_Try it_. Within the entries below, the lines from the one with "(** The contents" through the one with "Definition stored_contents (b" are to be set down exactly, both ends kept.
==== Given records
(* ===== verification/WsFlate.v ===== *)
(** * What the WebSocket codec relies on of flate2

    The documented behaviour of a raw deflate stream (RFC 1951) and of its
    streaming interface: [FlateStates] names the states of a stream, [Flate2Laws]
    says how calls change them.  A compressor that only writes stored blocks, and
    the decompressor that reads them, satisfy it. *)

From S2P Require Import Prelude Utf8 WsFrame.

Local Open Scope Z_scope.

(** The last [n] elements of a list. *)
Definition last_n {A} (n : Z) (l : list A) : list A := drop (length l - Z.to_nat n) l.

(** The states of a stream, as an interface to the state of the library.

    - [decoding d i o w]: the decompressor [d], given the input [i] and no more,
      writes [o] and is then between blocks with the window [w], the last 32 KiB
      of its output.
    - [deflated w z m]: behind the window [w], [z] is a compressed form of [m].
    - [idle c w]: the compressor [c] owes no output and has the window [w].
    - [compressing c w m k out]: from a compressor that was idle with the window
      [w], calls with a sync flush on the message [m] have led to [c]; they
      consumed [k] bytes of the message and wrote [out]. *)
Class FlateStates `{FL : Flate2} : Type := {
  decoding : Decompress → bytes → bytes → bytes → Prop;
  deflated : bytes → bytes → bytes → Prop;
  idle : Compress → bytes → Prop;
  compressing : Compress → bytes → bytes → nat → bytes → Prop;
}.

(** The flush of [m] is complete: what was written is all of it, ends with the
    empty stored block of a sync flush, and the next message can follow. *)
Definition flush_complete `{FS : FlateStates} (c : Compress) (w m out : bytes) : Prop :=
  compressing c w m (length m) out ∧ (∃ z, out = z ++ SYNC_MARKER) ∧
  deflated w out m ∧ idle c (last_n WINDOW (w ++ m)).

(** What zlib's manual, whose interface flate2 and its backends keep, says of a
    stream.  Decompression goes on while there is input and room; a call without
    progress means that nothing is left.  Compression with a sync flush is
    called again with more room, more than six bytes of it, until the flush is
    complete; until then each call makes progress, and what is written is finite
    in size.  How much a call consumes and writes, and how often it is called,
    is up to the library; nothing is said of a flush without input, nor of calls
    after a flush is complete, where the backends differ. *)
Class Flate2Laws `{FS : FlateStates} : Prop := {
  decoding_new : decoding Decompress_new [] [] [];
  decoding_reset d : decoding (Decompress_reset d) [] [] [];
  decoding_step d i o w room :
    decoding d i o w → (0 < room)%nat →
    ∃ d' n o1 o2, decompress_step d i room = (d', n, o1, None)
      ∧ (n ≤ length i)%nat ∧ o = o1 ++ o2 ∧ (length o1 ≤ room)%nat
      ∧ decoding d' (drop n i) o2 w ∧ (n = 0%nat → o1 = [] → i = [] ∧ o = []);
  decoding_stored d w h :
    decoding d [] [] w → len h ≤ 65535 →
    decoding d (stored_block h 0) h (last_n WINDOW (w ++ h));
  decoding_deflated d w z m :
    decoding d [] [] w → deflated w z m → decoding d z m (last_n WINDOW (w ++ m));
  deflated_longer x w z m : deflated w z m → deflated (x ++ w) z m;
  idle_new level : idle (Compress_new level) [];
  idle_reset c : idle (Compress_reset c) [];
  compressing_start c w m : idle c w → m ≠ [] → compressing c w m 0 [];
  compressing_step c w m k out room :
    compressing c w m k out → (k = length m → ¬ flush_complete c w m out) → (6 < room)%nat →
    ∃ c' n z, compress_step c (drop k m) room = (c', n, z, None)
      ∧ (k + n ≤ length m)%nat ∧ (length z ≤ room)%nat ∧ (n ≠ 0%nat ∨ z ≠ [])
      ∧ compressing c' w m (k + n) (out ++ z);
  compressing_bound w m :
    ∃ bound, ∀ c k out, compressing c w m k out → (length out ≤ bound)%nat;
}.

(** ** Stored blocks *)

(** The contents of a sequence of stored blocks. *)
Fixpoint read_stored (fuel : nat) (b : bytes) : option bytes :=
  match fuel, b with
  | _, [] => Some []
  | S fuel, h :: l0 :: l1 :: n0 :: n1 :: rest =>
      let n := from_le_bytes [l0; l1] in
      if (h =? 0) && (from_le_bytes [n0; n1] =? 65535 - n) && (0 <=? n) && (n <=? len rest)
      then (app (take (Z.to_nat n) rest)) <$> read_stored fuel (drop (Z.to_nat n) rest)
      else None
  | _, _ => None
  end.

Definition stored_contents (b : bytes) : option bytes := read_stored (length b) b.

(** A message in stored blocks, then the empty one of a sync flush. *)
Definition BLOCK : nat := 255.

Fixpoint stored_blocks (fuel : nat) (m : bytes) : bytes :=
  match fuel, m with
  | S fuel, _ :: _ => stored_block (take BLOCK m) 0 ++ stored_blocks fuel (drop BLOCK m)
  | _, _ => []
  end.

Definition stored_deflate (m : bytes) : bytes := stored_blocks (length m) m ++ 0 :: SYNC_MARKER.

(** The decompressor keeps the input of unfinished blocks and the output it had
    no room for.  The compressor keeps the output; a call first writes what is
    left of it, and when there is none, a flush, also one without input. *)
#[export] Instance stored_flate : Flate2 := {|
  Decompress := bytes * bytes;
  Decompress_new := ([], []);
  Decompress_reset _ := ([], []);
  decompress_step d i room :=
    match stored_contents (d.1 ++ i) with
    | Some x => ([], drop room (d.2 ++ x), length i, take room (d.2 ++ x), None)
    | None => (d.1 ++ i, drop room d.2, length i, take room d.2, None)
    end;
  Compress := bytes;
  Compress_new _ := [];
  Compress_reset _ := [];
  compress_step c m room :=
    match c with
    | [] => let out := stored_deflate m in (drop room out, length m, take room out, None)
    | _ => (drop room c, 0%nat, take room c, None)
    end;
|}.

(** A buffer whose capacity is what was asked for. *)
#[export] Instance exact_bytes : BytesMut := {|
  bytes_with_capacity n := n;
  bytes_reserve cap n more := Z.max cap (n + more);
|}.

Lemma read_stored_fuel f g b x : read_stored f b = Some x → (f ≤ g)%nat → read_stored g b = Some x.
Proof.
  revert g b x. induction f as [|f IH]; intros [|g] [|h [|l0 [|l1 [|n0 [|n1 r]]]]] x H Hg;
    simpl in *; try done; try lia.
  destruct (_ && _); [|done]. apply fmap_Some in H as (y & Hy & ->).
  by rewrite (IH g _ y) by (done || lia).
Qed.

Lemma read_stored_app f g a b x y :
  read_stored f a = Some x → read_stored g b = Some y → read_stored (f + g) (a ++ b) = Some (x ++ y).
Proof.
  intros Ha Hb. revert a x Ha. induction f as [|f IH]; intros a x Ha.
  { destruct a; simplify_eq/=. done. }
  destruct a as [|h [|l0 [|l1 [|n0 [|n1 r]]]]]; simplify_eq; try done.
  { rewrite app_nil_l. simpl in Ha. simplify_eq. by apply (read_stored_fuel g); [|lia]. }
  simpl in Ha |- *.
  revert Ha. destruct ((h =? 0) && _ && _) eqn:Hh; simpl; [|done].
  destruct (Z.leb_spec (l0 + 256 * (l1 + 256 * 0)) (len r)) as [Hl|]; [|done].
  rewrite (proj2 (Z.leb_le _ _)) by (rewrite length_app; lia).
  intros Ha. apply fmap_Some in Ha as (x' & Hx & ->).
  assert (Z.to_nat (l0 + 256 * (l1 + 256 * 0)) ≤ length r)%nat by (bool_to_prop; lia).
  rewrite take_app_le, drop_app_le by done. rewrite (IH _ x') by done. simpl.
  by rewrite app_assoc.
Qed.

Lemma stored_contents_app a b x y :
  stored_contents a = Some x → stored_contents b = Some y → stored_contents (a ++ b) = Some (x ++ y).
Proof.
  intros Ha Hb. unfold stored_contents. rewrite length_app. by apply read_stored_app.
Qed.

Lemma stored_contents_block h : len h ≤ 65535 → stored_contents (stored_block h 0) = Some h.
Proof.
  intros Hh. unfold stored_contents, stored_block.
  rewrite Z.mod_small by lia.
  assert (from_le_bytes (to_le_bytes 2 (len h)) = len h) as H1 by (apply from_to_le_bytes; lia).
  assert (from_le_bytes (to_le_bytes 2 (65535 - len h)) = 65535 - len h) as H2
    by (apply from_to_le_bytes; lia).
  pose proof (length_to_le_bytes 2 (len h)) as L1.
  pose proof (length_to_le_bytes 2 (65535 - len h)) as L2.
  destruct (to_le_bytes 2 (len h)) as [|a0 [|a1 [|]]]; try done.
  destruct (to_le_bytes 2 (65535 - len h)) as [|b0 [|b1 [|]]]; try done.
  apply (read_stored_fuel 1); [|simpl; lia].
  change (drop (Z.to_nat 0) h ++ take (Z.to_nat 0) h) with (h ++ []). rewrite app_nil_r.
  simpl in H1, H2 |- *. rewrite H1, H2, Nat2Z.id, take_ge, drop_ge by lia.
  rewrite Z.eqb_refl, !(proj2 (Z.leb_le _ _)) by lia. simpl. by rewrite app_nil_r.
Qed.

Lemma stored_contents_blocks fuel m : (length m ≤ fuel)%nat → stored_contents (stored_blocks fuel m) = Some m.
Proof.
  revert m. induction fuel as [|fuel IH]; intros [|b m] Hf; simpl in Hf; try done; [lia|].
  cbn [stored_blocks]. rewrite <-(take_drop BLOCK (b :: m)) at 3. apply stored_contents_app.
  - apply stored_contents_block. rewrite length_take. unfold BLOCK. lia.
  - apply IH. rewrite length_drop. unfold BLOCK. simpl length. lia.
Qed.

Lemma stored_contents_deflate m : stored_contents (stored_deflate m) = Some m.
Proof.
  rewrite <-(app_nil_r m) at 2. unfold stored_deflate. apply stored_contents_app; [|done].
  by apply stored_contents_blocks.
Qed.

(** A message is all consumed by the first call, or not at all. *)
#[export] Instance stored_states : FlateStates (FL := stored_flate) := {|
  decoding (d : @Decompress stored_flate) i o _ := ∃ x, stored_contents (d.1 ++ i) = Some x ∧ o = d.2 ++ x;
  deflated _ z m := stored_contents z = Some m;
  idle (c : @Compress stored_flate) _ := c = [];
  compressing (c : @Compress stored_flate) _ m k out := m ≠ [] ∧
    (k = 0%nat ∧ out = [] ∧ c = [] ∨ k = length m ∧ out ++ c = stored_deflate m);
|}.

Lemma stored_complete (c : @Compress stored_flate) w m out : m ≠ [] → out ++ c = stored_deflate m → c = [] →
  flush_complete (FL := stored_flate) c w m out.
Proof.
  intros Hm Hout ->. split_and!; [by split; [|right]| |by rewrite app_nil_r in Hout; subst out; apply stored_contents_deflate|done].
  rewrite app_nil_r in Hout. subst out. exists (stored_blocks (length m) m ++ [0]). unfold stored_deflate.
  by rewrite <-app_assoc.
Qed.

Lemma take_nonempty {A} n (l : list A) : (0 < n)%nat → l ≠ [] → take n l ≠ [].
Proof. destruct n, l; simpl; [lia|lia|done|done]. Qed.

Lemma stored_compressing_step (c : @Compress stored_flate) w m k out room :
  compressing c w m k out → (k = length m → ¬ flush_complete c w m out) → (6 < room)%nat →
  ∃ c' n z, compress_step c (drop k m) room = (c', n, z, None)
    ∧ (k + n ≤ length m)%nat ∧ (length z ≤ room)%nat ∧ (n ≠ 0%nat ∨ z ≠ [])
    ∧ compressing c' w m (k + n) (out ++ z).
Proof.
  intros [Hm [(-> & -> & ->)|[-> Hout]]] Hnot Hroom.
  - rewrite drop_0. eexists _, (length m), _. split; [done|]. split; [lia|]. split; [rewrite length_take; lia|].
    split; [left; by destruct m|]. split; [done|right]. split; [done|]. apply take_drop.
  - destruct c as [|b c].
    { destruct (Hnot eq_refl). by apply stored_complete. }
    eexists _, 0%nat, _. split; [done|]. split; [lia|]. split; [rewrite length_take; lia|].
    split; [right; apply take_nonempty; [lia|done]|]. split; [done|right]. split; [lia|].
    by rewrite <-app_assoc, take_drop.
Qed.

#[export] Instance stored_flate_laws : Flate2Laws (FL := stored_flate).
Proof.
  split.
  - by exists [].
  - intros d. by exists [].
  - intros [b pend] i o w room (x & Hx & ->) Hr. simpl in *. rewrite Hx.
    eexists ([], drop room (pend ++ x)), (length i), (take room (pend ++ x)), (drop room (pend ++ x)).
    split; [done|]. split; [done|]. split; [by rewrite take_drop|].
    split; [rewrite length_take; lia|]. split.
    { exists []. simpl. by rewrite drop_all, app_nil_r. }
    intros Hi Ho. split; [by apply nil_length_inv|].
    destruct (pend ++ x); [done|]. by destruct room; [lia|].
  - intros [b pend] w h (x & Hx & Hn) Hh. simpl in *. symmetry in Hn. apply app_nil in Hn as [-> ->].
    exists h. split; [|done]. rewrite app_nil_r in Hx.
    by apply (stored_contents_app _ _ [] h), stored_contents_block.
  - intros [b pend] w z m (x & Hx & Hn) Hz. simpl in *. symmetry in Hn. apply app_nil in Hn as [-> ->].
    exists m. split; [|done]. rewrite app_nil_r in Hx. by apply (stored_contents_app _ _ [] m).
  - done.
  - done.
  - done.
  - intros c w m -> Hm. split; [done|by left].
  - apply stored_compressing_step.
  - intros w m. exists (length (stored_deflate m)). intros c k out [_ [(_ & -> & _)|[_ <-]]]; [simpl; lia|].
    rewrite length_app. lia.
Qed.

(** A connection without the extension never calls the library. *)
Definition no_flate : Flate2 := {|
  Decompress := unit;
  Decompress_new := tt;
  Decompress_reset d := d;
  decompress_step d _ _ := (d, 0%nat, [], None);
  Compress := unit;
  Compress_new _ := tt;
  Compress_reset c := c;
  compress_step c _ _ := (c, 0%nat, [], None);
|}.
========
_Result of the exercise_.
(** The contents of a sequence of stored blocks. *)
Fixpoint read_stored (fuel : nat) (b : bytes) : option bytes :=
  match fuel, b with
  | _, [] => Some []
  | S fuel, h :: l0 :: l1 :: n0 :: n1 :: rest =>
      let n := from_le_bytes [l0; l1] in
      if (h =? 0) && (from_le_bytes [n0; n1] =? 65535 - n) && (0 <=? n) && (n <=? len rest)
      then (app (take (Z.to_nat n) rest)) <$> read_stored fuel (drop (Z.to_nat n) rest)
      else None
  | _, _ => None
  end.

Definition stored_contents (b : bytes) : option bytes := read_stored (length b) b.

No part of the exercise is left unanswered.